Holiness is a popular theme in many curses such as  “Holy cow!” “Holy smoke!” and “Holy mackerel!” The holy cow may refer to Hinduism where that animal is sacred, and the holy smoke may emanate from the signal used to let people know when a new Pope has been chosen. Just guessing there. As for the mackerel, it could very well denote the few fish that, along the seven loaves of bread, fed the multitude of 4,000 who came to hear Jesus preach.

One bordering on sacrilegious is the expression, “Jesus, Mother of God!” which really makes no sense at all, reversing the role of Jesus from son to mother and apparently from man to woman. My understanding is that it is a shortening from the liturgy, “Mother of Jesus, Mother of God,” which some contend puts Mary above God the Creator.

All Kinds of Exclamations at Our Disposal…

There are hundreds, more likely thousands, of these exclamations. Some of them are somewhat archaic and nonsensical like “Poppycock!” and “Balderdash!” And then you have “Gadzooks!” which, I’ve discovered, is the contraction of God’s hooks or the nails on the cross. Many of them or replacements for unseemly cursing: Judas Priest!, Confound it!, Consarn it!, Dadgumit It!, Jumpin’ Jehoshaphat! (not to mention Jumpin’ Jesus on a pogo stick! Honest.), Gee willikers!, Saints alive!, For the love of God! Son of a gun! Tarnation! (eternal damnation), Hell’s bells!, Blimey! (God, blind me!), Fiddlesticks!, Hogwash!, Good grief!, Goodness gracious!, Good golly!
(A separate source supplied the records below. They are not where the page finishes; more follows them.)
(* ===== verification/Palindromes.v ===== *)
(** * pureStorage/countPalindromes.cpp and longestPalindrome.cpp

    Palindromic substrings by expansion around the centres.  A string is the
    list of its characters. *)

From stdpp Require Import base list sets strings numbers.
From Stdlib Require Import ZArith Lia.
From S2P Require Import Prelude.

(** [s.substr(pos, len)]: throws when [pos > size()], clips the length. *)
Definition substr {A} (s : list A) (pos len : Z) : outcome (list A) :=
  if Z.of_nat (length s) <? pos then Err (Exn "out_of_range")
  else Ret (take (Z.to_nat len) (drop (Z.to_nat pos) s)).

(** ** countPalindromes.cpp *)

(** The loop of [expand]: [result] is the member that collects the substrings. *)
Fixpoint expand_loop (fuel : nat) (s : list Z) (n left right c : Z) (result : list (list Z))
    : outcome (Z * list (list Z)) :=
  match fuel with
  | O => Err OutOfFuel
  | S fuel =>
      if negb ((0 <=? left) && (right <? n)) then Ret (c, result) else
      a ← vget s left;
      b ← vget s right;
      if negb (a =? b) then Ret (c, result) else
      t ← substr s left (right - left + 1);
      c ← int (c + 1);
      expand_loop fuel s n (left - 1) (right + 1) c (result ++ [t])
  end.

Definition expand (s : list Z) (left right : Z) (result : list (list Z))
    : outcome (Z * list (list Z)) :=
  expand_loop (S (length s)) s (to_int (Z.of_nat (length s))) left right 0 result.

Fixpoint count_loop (k : nat) (s : list Z) (i count : Z) (result : list (list Z))
    : outcome (Z * list (list Z)) :=
  match k with
  | O => Ret (count, result)
  | S k =>
      r ← expand s i i result;
      count ← int (count + fst r);
      r ← expand s i (i + 1) (snd r);
      count ← int (count + fst r);
      count_loop k s (i + 1) count (snd r)
  end.

Definition countPalindromes (s : list Z) (result : list (list Z)) : outcome (Z * list (list Z)) :=
  count_loop (Z.to_nat (to_int (Z.of_nat (length s)))) s 0 0 result.

(** ** longestPalindrome.cpp *)

Fixpoint centre_loop (fuel : nat) (s : list Z) (left right : Z) : outcome Z :=
  match fuel with
  | O => Err OutOfFuel
  | S fuel =>
      if negb ((0 <=? left) && (right <? Z.of_nat (length s))) then Ret (right - left - 1) else
      a ← vget s left;
      b ← vget s right;
      if negb (a =? b) then Ret (right - left - 1)
      else centre_loop fuel s (left - 1) (right + 1)
  end.

Definition expandAroundCenter (s : list Z) (left right : Z) : outcome Z :=
  centre_loop (S (length s)) s left right.

Fixpoint longest_loop (k : nat) (s : list Z) (i start end_ : Z) : outcome (Z * Z) :=
  match k with
  | O => Ret (start, end_)
  | S k =>
      len1 ← expandAroundCenter s i i;
      len2 ← expandAroundCenter s i (i + 1);
      let len := Z.max len1 len2 in
      if end_ - start + 1 <? len
      then longest_loop k s (i + 1) (i - Z.quot (len - 1) 2) (i + Z.quot len 2)
      else longest_loop k s (i + 1) start end_
  end.

Definition longestPalindrome (s : list Z) : outcome (list Z) :=
  match s with
  | [] => Ret []
  | _ =>
      r ← longest_loop (length s) s 0 0 0;
      substr s (fst r) (snd r - fst r + 1)
  end.

Fixpoint is_palindrome_loop (fuel : nat) (str : list Z) (left right : Z) : outcome bool :=
  match fuel with
  | O => Err OutOfFuel
  | S fuel =>
      if negb (left <? right) then Ret true else
      a ← vget str left;
      b ← vget str right;
      if negb (a =? b) then Ret false
      else is_palindrome_loop fuel str (left + 1) (right - 1)
  end.

Definition isPalindrome (str : list Z) (left right : Z) : outcome bool :=
  is_palindrome_loop (S (length str)) str left right.

Fixpoint brute_inner (k : nat) (s : list Z) (i j start maxLength : Z) : outcome (Z * Z) :=
  match k with
  | O => Ret (start, maxLength)
  | S k =>
      p ← isPalindrome s i j;
      if p && (maxLength <? j - i + 1)
      then brute_inner k s i (j + 1) i (j - i + 1)
      else brute_inner k s i (j + 1) start maxLength
  end.

Fixpoint brute_outer (k : nat) (s : list Z) (n i start maxLength : Z) : outcome (Z * Z) :=
  match k with
  | O => Ret (start, maxLength)
  | S k =>
      r ← brute_inner (Z.to_nat (n - i)) s i i start maxLength;
      brute_outer k s n (i + 1) (fst r) (snd r)
  end.

Definition longestPalindromeBruteForce (s : list Z) : outcome (list Z) :=
  let n := to_int (Z.of_nat (length s)) in
  if n =? 0 then Ret [] else
  r ← brute_outer (Z.to_nat n) s n 0 0 1;
  substr s (fst r) (fst r + snd r).

(** ** Specification *)

(** The substring [s[i..j]]. *)
Definition sub (s : list Z) (i j : Z) : list Z :=
  take (Z.to_nat (j - i + 1)) (drop (Z.to_nat i) s).

(** [s[i..j]] reads the same in both directions, by positions. *)
Definition pal (s : list Z) (i j : Z) : Prop :=
  ∀ k, i ≤ k ≤ j → s !! Z.to_nat k = s !! Z.to_nat (i + j - k).

Definition inside (s : list Z) (i j : Z) : Prop := 0 ≤ i ≤ j ∧ j < Z.of_nat (length s).

Lemma sub_length s i j : inside s i j → length (sub s i j) = Z.to_nat (j - i + 1).
Proof. unfold inside, sub. intros H. rewrite length_take, length_drop. lia. Qed.

Lemma sub_lookup s i j k : inside s i j → (k < Z.to_nat (j - i + 1))%nat →
  sub s i j !! k = s !! Z.to_nat (i + Z.of_nat k).
Proof.
  unfold inside, sub. intros H Hk. rewrite lookup_take_lt, lookup_drop by done. f_equal. lia.
Qed.

Lemma pal_reverse s i j : inside s i j → pal s i j ↔ reverse (sub s i j) = sub s i j.
Proof.
  intros Hin. pose proof (sub_length s i j Hin) as Hlen. unfold inside in Hin. split.
  - intros Hp. apply list_eq. intros k. destruct (decide (k < Z.to_nat (j - i + 1))%nat) as [Hk|Hk].
    + rewrite reverse_lookup, Hlen by lia. rewrite !sub_lookup by (done || lia).
      rewrite (Hp (i + Z.of_nat k)) by lia. f_equal. lia.
    + rewrite !lookup_ge_None_2 by (rewrite ?length_reverse; lia). done.
  - intros Hr k Hk. pose proof (sub_lookup s i j (Z.to_nat (k - i)) Hin ltac:(lia)) as E1.
    pose proof (sub_lookup s i j (Z.to_nat (j - k)) Hin ltac:(lia)) as E2.
    rewrite <- Hr, reverse_lookup, Hlen in E1 by lia.
    replace (Z.to_nat (j - i + 1) - S (Z.to_nat (k - i)))%nat with (Z.to_nat (j - k)) in E1 by lia.
    rewrite E1 in E2. etransitivity; [|etransitivity; [exact E2|]]; f_equal; lia.
Qed.

(** Stripping and adding the two ends. *)
Lemma pal_inner s i j : pal s i j → i < j → pal s (i + 1) (j - 1).
Proof. intros Hp Hij k Hk. rewrite (Hp k) by lia. f_equal. lia. Qed.

Lemma pal_outer s i j : i ≤ j + 1 → pal s (i + 1) (j - 1) →
  s !! Z.to_nat i = s !! Z.to_nat j → pal s i j.
Proof.
  intros Hij Hp He k Hk. destruct (decide (k = i)) as [->|].
  { rewrite He. f_equal. lia. }
  destruct (decide (k = j)) as [->|].
  { rewrite <- He. f_equal. lia. }
  rewrite (Hp k) by lia. f_equal. lia.
Qed.

Lemma pal_ends s i j : pal s i j → i ≤ j → s !! Z.to_nat i = s !! Z.to_nat j.
Proof. intros Hp Hij. rewrite (Hp i) by lia. f_equal. lia. Qed.

(** Shrinking by [d] around the centre. *)
Lemma pal_shrink s d : ∀ i j, pal s i j → (i + Z.of_nat d ≤ j - Z.of_nat d + 1) →
  pal s (i + Z.of_nat d) (j - Z.of_nat d).
Proof.
  intros i j Hp Hd k Hk. rewrite (Hp k) by lia. f_equal. lia.
Qed.

(** ** Expansion around a centre *)

(** The expansion from [l, r] is palindromic exactly [m] times. *)
Definition expansion (s : list Z) (l r : Z) (m : nat) : Prop :=
  (∀ k, (k < m)%nat → inside s (l - Z.of_nat k) (r + Z.of_nat k) ∧ pal s (l - Z.of_nat k) (r + Z.of_nat k)) ∧
  ~ (inside s (l - Z.of_nat m) (r + Z.of_nat m) ∧ pal s (l - Z.of_nat m) (r + Z.of_nat m)).

Definition pairs (l r : Z) (m : nat) : list (Z * Z) :=
  (λ k, (l - Z.of_nat k, r + Z.of_nat k)) <$> seq 0 m.

Lemma expansion_pairs s l r m i j : l ≤ r → expansion s l r m →
  (i, j) ∈ pairs l r m ↔ i + j = l + r ∧ i ≤ l ∧ inside s i j ∧ pal s i j.
Proof.
  intros Hlr [Hin Hout]. unfold pairs. rewrite list_elem_of_fmap. split.
  - intros (k & [= -> ->] & Hk%elem_of_seq). split_and!; [lia|lia|by apply Hin; lia..].
  - intros (Hsum & Hi & Hins & Hp). exists (Z.to_nat (l - i)). split; [f_equal; lia|].
    apply elem_of_seq. split; [lia|]. destruct (decide (Z.to_nat (l - i) < m)%nat); [lia|].
    destruct Hout. unfold inside in *. split; [lia|].
    replace (l - Z.of_nat m) with (i + Z.of_nat (Z.to_nat (l - i) - m)) by lia.
    replace (r + Z.of_nat m) with (j - Z.of_nat (Z.to_nat (l - i) - m)) by lia.
    apply pal_shrink; [done|lia].
Qed.

Lemma pairs_NoDup l r m : NoDup (pairs l r m).
Proof. unfold pairs. apply (list.NoDup_fmap_2_strong _); [|apply NoDup_seq]. intros x y _ _ [= ? ?]. lia. Qed.

Lemma pairs_S l r m : pairs l r (S m) = (l, r) :: pairs (l - 1) (r + 1) m.
Proof.
  unfold pairs. simpl. f_equal; [f_equal; lia|]. rewrite <- fmap_S_seq, <- list_fmap_compose.
  apply list_fmap_ext. intros k x _. unfold compose. f_equal; lia.
Qed.

Lemma expansion_0 s l r : ~ (inside s l r ∧ pal s l r) → expansion s l r 0.
Proof. intros H. split; [lia|]. by rewrite Z.sub_0_r, Z.add_0_r. Qed.

Lemma expansion_S s l r m : inside s l r → pal s l r → expansion s (l - 1) (r + 1) m →
  expansion s l r (S m).
Proof.
  intros Hin Hp [H1 H2]. split.
  - intros [|k] Hk; [by rewrite Z.sub_0_r, Z.add_0_r|].
    replace (l - Z.of_nat (S k)) with (l - 1 - Z.of_nat k) by lia.
    replace (r + Z.of_nat (S k)) with (r + 1 + Z.of_nat k) by lia. apply H1. lia.
  - replace (l - Z.of_nat (S m)) with (l - 1 - Z.of_nat m) by lia.
    by replace (r + Z.of_nat (S m)) with (r + 1 + Z.of_nat m) by lia.
Qed.

(** One test of either loop: it fails, or the characters are equal and the pair
    is palindromic. *)
Lemma expansion_test s l r : l ≤ r → pal s (l + 1) (r - 1) → inside s l r →
  ∃ a b, vget s l = Ret a ∧ vget s r = Ret b ∧ (a = b ↔ pal s l r).
Proof.
  intros Hlr Hp Hin. unfold inside in Hin.
  destruct (vget_total s l) as (a & Ea & Ha); [lia|]. destruct (vget_total s r) as (b & Eb & Hb); [lia|].
  exists a, b. split_and!; [done..|]. split.
  - intros ->. apply pal_outer; [lia|done|congruence].
  - intros Hq%pal_ends; [congruence|done].
Qed.

Lemma inside_test s l r : l ≤ r →
  (0 <=? l) && (r <? Z.of_nat (length s)) = true ↔ inside s l r.
Proof. intros H. unfold inside. rewrite andb_true_iff, Z.leb_le, Z.ltb_lt. lia. Qed.

Lemma centre_loop_spec s fuel : ∀ l r, l ≤ r → l + 1 < Z.of_nat fuel → (0 < fuel)%nat →
  pal s (l + 1) (r - 1) →
  ∃ m, centre_loop fuel s l r = Ret (r - l - 1 + 2 * Z.of_nat m) ∧ expansion s l r m.
Proof.
  induction fuel as [|fuel IH]; intros l r Hlr Hf Hf0 Hp; [lia|]. simpl.
  destruct ((0 <=? l) && _) eqn:E; simpl; last first.
  { exists 0%nat. split; [f_equal; lia|]. apply expansion_0. intros [Hin _].
    apply inside_test in Hin; [|done]. congruence. }
  apply inside_test in E; [|done].
  destruct (expansion_test s l r Hlr Hp E) as (a & b & -> & -> & Hab). simpl.
  destruct (Z.eqb_spec a b) as [Heq|Hne]; simpl; last first.
  { exists 0%nat. split; [f_equal; lia|]. apply expansion_0. tauto. }
  assert (pal s l r) as Hq by tauto. unfold inside in E.
  destruct (IH (l - 1) (r + 1)) as (m & Em & Hm); [lia..| |].
  { by replace (l - 1 + 1) with l by lia; replace (r + 1 - 1) with r by lia. }
  exists (S m). split; [rewrite Em; f_equal; lia|]. by apply expansion_S.
Qed.

Lemma substr_sub s l r : inside s l r → substr s l (r - l + 1) = Ret (sub s l r).
Proof. unfold inside, substr. intros H. destruct (Z.ltb_spec (Z.of_nat (length s)) l); [lia|done]. Qed.

Lemma int_small z : 0 ≤ z < 2 ^ 31 → int z = Ret z.
Proof.
  intros Hz. unfold int, int_ok, INT_MIN, INT_MAX.
  rewrite (proj2 (Z.leb_le _ _)), (proj2 (Z.leb_le _ _)) by lia. done.
Qed.

Lemma expand_loop_spec s fuel : ∀ l r c res, l ≤ r → l + 1 < Z.of_nat fuel → (0 < fuel)%nat →
  pal s (l + 1) (r - 1) → 0 ≤ c → c + Z.of_nat fuel < 2 ^ 31 →
  ∃ m, expand_loop fuel s (Z.of_nat (length s)) l r c res =
         Ret (c + Z.of_nat m, res ++ ((λ p, sub s p.1 p.2) <$> pairs l r m)) ∧
       expansion s l r m ∧ (m < fuel)%nat.
Proof.
  induction fuel as [|fuel IH]; intros l r c res Hlr Hf Hf0 Hp Hc Hcf; [lia|]. simpl.
  destruct ((0 <=? l) && _) eqn:E; simpl; last first.
  { exists 0%nat. split; [by rewrite app_nil_r, Z.add_0_r|]. split; [|lia].
    apply expansion_0. intros [Hin _]. apply inside_test in Hin; [|done]. congruence. }
  apply inside_test in E; [|done].
  destruct (expansion_test s l r Hlr Hp E) as (a & b & -> & -> & Hab). simpl.
  destruct (Z.eqb_spec a b) as [Heq|Hne]; simpl; last first.
  { exists 0%nat. split; [by rewrite app_nil_r, Z.add_0_r|]. split; [|lia]. apply expansion_0. tauto. }
  assert (pal s l r) as Hq by tauto. rewrite substr_sub by done. simpl.
  rewrite int_small by lia. simpl. unfold inside in E.
  destruct (IH (l - 1) (r + 1) (c + 1) (res ++ [sub s l r])) as (m & Em & Hm & Hmf); [lia..| |lia|lia|].
  { by replace (l - 1 + 1) with l by lia; replace (r + 1 - 1) with r by lia. }
  exists (S m). split; [|split; [by apply expansion_S|lia]].
  rewrite Em, pairs_S, <- app_assoc. do 2 f_equal. lia.
Qed.

Lemma pal_empty s i j : j ≤ i → pal s i j.
Proof. intros H k Hk. f_equal. lia. Qed.
(** ** The next permutation of a list *)

Definition decreasing : list Z → Prop := StronglySorted Z.ge.
Definition increasing : list Z → Prop := StronglySorted Z.le.

Lemma increasing_min s : increasing s → ∀ t, t ≡ₚ s → ~ lex_lt t s.
Proof.
  induction 1 as [|a s Hs IH Ha]; intros [|b t] Hp; simpl;
    try (by pose proof (Permutation_length Hp)); [tauto|].
  assert (b ∈ a :: s) as Hb by (rewrite <- Hp; left).
  intros [Hlt|[-> Hl]].
  - apply elem_of_cons in Hb as [->|Hb]; [lia|].
    pose proof (proj1 (list.Forall_forall _ _) Ha b Hb). simpl in *. lia.
  - apply Permutation_cons_inv in Hp. by apply (IH t Hp).
Qed.

Lemma decreasing_max s : decreasing s → ∀ t, t ≡ₚ s → ~ lex_lt s t.
Proof.
  induction 1 as [|a s Hs IH Ha]; intros [|b t] Hp; simpl;
    try (by pose proof (Permutation_length Hp)); [tauto|].
  assert (b ∈ a :: s) as Hb by (rewrite <- Hp; left).
  intros [Hlt|[-> Hl]].
  - apply elem_of_cons in Hb as [->|Hb]; [lia|].
    pose proof (proj1 (list.Forall_forall _ _) Ha b Hb). simpl in *. lia.
  - apply Permutation_cons_inv in Hp. by apply (IH t Hp).
Qed.

Lemma decreasing_app a b : decreasing (a ++ b) ↔
  decreasing a ∧ decreasing b ∧ ∀ x y, x ∈ a → y ∈ b → Z.ge x y.
Proof.
  induction a as [|c a IH]; simpl.
  - split; [intros; split_and!; [constructor|done|set_solver]|tauto].
  - split.
    + intros [Hd%IH Hc]%StronglySorted_inv. apply Forall_app in Hc as [Hc1 Hc2].
      destruct Hd as (Hd1 & Hd2 & Hd3). split_and!; [by constructor|done|].
      intros x y [->|Hx]%elem_of_cons Hy; [|by apply Hd3].
      by apply (proj1 (list.Forall_forall _ _) Hc2).
    + intros ([Hd Hc]%StronglySorted_inv & Hb & Hcr). constructor.
      * apply IH. split_and!; [done..|]. intros x y Hx Hy. apply Hcr; [by right|done].
      * apply Forall_app_2; [done|]. apply list.Forall_forall. intros y Hy. apply Hcr; [left|done].
Qed.

Lemma decreasing_reverse s : decreasing s → increasing (reverse s).
Proof.
  induction s as [|c s IH] using rev_ind; [constructor|].
  rewrite reverse_snoc. intros (Hs & _ & Hc)%decreasing_app. constructor; [by apply IH|].
  apply list.Forall_forall. intros x Hx. rewrite elem_of_reverse in Hx.
  pose proof (Hc x c Hx ltac:(left)). lia.
Qed.

(** The successor: [p] is the pivot, [x] the last element above it. *)
Lemma next_permutation_least pre p A x B :
  let N := pre ++ p :: A ++ x :: B in
  let R := pre ++ x :: reverse (A ++ p :: B) in
  decreasing (A ++ x :: B) → p < x → Forall (λ y, y ≤ p) B →
  R ≡ₚ N ∧ lex_lt N R ∧ ∀ M, M ≡ₚ N → lex_lt N M → ~ lex_lt M R.
Proof.
  intros N R Hdec Hpx HB. subst N R. split; [|split].
  - apply Permutation_app_head. rewrite reverse_Permutation. solve_Permutation.
  - apply lex_lt_app. simpl. by left.
  - intros M HM H1 H2. pose proof (Permutation_length HM) as Hlen.
    destruct (lex_between pre (p :: A ++ x :: B) (x :: reverse (A ++ p :: B)) M) as (M' & -> & L1 & L2);
      [done| |done..|].
    { simpl. rewrite length_reverse, !length_app. done. }
    apply Permutation_app_inv_l in HM. clear H1 H2 Hlen.
    destruct M' as [|m M']; [done|]. simpl in L1, L2.
    apply decreasing_app in Hdec as HAB. destruct HAB as (HA & HxB & HAx).
    destruct L1 as [L1|[-> L1]].
    + destruct L2 as [L2|[-> L2]].
      * assert (m ∈ p :: A ++ x :: B) as Hm by (rewrite <- HM; left).
        apply elem_of_cons in Hm as [->|Hm]; [lia|]. apply elem_of_app in Hm as [Hm|Hm].
        { pose proof (HAx m x Hm ltac:(left)). lia. }
        apply elem_of_cons in Hm as [->|Hm]; [lia|].
        pose proof (proj1 (list.Forall_forall _ _) HB m Hm). simpl in *. lia.
      * apply (increasing_min (reverse (A ++ p :: B))) with M'; [| |done].
        { apply decreasing_reverse, decreasing_app. apply StronglySorted_inv in HxB as [HB' HxB].
          split_and!; [done| |].
          - constructor; [done|]. apply (list.Forall_impl _ _ _ HB). simpl. lia.
          - intros a b Ha [->|Hb]%elem_of_cons.
            + pose proof (HAx a x Ha ltac:(left)). lia.
            + by apply HAx; [|right]. }
        rewrite reverse_Permutation. apply (Permutation_cons_inv (a := x)). rewrite HM.
        solve_Permutation.
    + apply (decreasing_max (A ++ x :: B) Hdec M'); [|done]. by apply Permutation_cons_inv in HM.
Qed.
There are a number of provincial expressions, peculiar to one part of the country, that are exclamatory in nature. How about the following exclamations from the South?

“Butter my butt and call me a biscuit!” (Southerners seem to be obsessed about biscuits.)

“I’ll slap you naked and hide your clothes!” (Nudity and missing clothing? Check out the next one.)

“That takes the rag off the bush!” (I know what you’re thinking, but it really refers to someone stealing clothes on the stream bank that belong to a skinny dipper.)

“I’ll be dipped and rolled in cracker crumbs!” (Call me a naked cracker!)

So use your exclamation points infrequently and only for emphasis, and if you don’t like it, you can go jump in a lake!

Skill Note: I’m in Florida just for this week, and they are taking COVID seriously in St. Pete, despite the attitude to the governor and state government and some of the Spring Break hotspots. Much of the preceding (with a few additions and updates) was written as a newspaper column a few years back.